Problem to solve: In the data below, find the line that contains "Append h d s" and the line that contains "ok st = true /\ w'". Copy both, plus every line between them, exactly.

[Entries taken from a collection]
• • • • •

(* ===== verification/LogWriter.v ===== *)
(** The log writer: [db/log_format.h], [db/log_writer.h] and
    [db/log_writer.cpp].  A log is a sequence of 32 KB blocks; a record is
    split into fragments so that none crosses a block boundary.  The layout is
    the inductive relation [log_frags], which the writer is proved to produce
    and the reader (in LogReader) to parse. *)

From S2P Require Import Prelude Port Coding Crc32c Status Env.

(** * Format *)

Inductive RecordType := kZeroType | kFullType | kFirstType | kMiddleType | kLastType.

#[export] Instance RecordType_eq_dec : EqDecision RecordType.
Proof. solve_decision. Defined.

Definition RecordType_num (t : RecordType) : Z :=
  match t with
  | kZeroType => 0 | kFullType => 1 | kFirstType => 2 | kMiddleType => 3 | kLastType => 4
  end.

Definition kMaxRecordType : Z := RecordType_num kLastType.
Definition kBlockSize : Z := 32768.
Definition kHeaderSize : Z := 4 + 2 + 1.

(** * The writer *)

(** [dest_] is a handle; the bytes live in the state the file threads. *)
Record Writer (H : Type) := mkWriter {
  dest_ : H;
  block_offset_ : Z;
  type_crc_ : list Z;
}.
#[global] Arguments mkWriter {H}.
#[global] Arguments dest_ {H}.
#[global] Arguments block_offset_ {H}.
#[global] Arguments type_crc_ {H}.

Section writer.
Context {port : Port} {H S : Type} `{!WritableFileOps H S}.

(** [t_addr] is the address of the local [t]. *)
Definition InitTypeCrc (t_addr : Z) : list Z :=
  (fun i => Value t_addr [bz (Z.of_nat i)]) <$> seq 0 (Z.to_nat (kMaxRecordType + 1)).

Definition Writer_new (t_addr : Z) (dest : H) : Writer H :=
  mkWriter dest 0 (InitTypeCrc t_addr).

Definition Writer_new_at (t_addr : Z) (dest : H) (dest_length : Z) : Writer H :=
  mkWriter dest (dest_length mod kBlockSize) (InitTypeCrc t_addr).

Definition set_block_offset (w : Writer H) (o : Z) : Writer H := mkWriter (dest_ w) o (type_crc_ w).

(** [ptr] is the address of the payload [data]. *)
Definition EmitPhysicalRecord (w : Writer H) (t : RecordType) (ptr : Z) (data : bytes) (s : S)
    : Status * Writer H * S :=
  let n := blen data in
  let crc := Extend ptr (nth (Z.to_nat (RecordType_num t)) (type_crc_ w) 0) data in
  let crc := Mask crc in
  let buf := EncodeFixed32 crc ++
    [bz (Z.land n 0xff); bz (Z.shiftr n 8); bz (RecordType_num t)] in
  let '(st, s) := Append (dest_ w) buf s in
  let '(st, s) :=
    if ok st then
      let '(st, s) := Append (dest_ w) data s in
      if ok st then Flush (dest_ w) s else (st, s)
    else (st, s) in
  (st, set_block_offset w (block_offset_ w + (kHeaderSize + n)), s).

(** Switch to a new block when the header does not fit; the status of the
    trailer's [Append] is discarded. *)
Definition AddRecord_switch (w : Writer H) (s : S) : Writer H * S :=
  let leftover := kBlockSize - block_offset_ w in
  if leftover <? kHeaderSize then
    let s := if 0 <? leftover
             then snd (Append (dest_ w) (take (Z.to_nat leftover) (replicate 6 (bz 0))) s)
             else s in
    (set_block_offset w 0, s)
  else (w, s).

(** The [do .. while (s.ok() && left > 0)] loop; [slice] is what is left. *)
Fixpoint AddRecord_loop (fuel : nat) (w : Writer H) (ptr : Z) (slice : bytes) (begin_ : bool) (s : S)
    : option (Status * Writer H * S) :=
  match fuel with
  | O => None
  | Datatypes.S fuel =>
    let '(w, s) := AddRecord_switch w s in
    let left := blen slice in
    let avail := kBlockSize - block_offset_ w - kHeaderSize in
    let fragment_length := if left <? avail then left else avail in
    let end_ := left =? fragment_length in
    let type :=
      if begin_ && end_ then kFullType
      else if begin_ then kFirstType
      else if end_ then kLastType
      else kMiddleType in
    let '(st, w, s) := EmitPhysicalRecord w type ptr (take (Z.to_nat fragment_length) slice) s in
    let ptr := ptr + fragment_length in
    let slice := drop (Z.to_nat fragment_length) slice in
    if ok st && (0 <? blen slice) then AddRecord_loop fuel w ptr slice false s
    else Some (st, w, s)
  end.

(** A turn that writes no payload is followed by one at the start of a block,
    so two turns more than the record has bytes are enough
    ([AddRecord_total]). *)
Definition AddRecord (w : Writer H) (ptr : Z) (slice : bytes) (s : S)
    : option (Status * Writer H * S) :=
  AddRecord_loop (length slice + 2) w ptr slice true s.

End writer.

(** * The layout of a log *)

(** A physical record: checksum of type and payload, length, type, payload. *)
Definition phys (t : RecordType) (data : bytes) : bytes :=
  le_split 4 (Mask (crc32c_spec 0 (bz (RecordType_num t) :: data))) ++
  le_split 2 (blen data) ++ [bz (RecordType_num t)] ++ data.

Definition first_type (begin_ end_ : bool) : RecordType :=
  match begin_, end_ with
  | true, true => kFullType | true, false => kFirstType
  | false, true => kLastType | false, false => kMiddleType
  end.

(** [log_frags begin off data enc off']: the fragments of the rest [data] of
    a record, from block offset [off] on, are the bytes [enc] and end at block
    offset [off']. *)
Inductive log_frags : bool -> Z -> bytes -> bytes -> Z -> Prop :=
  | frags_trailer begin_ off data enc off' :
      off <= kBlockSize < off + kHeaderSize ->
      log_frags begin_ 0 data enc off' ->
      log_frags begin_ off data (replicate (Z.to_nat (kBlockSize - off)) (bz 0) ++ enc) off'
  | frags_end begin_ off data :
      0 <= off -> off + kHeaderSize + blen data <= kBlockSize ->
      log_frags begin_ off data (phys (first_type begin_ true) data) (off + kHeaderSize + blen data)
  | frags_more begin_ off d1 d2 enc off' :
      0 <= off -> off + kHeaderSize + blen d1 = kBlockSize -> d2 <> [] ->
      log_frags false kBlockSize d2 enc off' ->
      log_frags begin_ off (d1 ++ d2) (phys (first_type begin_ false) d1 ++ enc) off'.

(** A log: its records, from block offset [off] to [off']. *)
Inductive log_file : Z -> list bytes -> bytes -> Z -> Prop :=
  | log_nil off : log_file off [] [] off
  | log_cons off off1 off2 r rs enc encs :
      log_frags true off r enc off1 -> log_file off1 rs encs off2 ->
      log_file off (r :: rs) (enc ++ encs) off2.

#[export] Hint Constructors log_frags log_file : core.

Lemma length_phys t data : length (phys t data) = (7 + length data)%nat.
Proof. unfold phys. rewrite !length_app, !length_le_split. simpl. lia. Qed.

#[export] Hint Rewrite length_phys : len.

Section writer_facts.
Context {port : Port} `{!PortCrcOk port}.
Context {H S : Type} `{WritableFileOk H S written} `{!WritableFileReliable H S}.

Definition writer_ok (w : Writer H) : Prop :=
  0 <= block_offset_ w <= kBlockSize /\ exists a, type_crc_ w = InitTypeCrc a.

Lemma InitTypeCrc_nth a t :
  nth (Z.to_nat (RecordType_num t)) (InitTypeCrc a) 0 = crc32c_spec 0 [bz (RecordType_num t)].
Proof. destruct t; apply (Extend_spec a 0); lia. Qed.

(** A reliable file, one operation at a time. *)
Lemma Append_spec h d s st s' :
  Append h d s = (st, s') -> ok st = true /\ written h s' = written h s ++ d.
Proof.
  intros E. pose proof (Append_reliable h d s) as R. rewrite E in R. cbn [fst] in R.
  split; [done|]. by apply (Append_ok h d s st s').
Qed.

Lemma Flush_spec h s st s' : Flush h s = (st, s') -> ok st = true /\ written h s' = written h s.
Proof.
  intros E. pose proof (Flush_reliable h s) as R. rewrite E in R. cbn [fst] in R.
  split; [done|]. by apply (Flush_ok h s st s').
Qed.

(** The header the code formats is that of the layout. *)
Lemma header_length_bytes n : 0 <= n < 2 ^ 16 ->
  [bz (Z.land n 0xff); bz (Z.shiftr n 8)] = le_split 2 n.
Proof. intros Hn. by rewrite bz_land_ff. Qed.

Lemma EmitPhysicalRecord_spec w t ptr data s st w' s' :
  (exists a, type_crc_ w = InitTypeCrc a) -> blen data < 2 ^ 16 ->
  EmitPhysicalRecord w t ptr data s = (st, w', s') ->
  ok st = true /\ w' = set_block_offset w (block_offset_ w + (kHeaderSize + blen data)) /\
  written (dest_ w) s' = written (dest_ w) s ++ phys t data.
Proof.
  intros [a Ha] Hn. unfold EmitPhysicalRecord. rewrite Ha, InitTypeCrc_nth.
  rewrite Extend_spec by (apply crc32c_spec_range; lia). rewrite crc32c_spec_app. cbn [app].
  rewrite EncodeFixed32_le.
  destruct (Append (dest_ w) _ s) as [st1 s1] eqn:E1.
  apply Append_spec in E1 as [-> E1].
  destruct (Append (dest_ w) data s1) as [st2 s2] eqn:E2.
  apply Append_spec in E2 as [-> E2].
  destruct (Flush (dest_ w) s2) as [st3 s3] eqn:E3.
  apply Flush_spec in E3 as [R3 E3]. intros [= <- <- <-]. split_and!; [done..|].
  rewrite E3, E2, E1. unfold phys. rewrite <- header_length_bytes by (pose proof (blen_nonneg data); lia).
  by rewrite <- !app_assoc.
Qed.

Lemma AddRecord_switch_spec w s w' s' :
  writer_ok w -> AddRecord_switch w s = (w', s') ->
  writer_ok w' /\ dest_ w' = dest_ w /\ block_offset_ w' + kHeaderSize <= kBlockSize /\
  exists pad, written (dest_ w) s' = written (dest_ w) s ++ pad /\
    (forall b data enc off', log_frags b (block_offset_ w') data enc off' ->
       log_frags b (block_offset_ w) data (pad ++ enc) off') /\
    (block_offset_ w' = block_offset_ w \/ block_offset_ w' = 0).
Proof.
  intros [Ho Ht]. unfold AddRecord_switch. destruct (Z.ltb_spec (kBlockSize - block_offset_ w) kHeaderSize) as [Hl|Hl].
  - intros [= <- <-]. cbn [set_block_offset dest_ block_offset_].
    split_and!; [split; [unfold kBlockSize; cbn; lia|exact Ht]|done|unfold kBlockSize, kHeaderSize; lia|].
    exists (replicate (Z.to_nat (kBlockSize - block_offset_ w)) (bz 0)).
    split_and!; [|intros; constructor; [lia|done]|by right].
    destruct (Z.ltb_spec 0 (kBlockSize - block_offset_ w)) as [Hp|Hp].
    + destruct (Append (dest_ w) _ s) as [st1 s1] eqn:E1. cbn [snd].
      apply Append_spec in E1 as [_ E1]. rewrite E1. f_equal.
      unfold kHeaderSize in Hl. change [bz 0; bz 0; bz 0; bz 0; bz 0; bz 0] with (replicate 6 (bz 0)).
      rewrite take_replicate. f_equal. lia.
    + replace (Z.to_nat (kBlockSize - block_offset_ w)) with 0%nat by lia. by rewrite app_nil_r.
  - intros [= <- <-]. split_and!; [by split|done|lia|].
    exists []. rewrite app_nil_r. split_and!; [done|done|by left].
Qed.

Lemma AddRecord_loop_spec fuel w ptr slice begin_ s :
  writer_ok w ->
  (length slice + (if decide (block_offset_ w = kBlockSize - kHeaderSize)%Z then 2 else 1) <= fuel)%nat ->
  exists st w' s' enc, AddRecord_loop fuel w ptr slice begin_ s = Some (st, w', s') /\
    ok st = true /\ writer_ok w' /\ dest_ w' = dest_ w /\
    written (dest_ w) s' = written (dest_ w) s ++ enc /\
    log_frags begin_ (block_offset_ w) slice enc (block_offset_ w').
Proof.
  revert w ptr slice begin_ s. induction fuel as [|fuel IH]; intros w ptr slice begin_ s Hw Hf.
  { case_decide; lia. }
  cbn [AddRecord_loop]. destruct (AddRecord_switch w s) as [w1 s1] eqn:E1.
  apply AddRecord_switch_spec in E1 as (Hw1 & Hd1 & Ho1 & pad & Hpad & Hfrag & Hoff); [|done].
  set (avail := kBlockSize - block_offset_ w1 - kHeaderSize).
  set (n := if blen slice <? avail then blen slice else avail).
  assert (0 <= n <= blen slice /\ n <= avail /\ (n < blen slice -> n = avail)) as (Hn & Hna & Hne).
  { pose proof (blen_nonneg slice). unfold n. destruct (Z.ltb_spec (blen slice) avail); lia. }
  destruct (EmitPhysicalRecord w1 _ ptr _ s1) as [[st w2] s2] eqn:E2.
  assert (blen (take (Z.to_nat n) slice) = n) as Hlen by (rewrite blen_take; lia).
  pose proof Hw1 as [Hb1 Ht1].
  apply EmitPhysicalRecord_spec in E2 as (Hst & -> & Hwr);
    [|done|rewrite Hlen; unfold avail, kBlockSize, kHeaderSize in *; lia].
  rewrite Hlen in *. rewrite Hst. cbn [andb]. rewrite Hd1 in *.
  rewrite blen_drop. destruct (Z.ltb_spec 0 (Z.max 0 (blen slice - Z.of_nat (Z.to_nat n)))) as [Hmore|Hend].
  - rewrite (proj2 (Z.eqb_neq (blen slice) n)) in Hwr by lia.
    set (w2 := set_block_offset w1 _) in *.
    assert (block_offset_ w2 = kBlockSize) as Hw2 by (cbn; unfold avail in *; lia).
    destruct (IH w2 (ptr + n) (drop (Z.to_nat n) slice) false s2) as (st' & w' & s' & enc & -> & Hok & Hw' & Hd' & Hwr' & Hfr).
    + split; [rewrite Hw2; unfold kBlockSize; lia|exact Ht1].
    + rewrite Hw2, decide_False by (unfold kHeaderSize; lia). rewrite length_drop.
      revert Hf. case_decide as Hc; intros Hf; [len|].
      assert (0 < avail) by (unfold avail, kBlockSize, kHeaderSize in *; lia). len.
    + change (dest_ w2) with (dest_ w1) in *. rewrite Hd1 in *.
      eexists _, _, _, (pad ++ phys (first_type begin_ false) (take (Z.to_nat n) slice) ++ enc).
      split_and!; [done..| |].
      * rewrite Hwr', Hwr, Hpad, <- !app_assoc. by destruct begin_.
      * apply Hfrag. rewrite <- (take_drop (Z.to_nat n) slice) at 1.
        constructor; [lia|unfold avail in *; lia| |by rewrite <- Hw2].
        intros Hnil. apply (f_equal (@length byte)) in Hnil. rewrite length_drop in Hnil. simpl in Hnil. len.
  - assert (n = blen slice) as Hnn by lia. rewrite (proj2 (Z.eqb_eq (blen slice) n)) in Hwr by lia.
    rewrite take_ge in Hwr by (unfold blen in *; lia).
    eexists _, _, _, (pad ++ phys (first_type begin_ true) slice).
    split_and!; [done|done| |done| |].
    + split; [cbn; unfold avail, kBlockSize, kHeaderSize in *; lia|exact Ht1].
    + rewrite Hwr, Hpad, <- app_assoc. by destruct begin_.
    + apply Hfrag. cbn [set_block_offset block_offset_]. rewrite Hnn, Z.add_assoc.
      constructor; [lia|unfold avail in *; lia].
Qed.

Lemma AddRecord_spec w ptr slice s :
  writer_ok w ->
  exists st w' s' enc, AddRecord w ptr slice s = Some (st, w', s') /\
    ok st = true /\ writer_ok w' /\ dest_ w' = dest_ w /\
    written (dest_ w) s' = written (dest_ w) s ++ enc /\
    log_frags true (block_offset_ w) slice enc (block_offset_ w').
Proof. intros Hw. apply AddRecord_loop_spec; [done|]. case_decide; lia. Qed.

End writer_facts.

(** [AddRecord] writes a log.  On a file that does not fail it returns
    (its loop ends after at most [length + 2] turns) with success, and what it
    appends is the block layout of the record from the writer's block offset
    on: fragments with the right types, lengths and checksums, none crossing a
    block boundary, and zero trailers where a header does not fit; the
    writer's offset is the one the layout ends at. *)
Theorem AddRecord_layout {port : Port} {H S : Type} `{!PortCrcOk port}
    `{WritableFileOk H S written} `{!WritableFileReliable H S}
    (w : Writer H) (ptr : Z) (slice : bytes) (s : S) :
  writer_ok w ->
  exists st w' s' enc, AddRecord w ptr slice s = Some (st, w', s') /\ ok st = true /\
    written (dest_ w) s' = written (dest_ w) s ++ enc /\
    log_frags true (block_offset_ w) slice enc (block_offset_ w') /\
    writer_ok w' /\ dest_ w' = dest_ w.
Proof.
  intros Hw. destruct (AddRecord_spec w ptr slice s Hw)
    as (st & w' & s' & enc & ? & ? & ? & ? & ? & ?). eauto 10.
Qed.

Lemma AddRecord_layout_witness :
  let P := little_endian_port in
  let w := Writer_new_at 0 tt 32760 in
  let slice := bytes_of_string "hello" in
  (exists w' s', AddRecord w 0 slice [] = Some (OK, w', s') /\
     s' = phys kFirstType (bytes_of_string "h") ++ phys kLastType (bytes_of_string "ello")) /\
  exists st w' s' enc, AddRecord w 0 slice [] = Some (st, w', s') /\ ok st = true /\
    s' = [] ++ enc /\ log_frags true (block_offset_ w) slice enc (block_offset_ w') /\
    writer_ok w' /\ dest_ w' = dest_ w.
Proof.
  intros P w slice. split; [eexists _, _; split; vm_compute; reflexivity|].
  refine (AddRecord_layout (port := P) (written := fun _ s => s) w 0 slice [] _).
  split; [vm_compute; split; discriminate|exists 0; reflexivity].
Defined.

• • • • •

Answer to this task:
  Append h d s = (st, s') -> ok st = true /\ written h s' = written h s ++ d.
Proof.
  intros E. pose proof (Append_reliable h d s) as R. rewrite E in R. cbn [fst] in R.
  split; [done|]. by apply (Append_ok h d s st s').
Qed.

Lemma Flush_spec h s st s' : Flush h s = (st, s') -> ok st = true /\ written h s' = written h s.
Proof.
  intros E. pose proof (Flush_reliable h s) as R. rewrite E in R. cbn [fst] in R.
  split; [done|]. by apply (Flush_ok h s st s').
Qed.

(** The header the code formats is that of the layout. *)
Lemma header_length_bytes n : 0 <= n < 2 ^ 16 ->
  [bz (Z.land n 0xff); bz (Z.shiftr n 8)] = le_split 2 n.
Proof. intros Hn. by rewrite bz_land_ff. Qed.

Lemma EmitPhysicalRecord_spec w t ptr data s st w' s' :
  (exists a, type_crc_ w = InitTypeCrc a) -> blen data < 2 ^ 16 ->
  EmitPhysicalRecord w t ptr data s = (st, w', s') ->
  ok st = true /\ w' = set_block_offset w (block_offset_ w + (kHeaderSize + blen data)) /\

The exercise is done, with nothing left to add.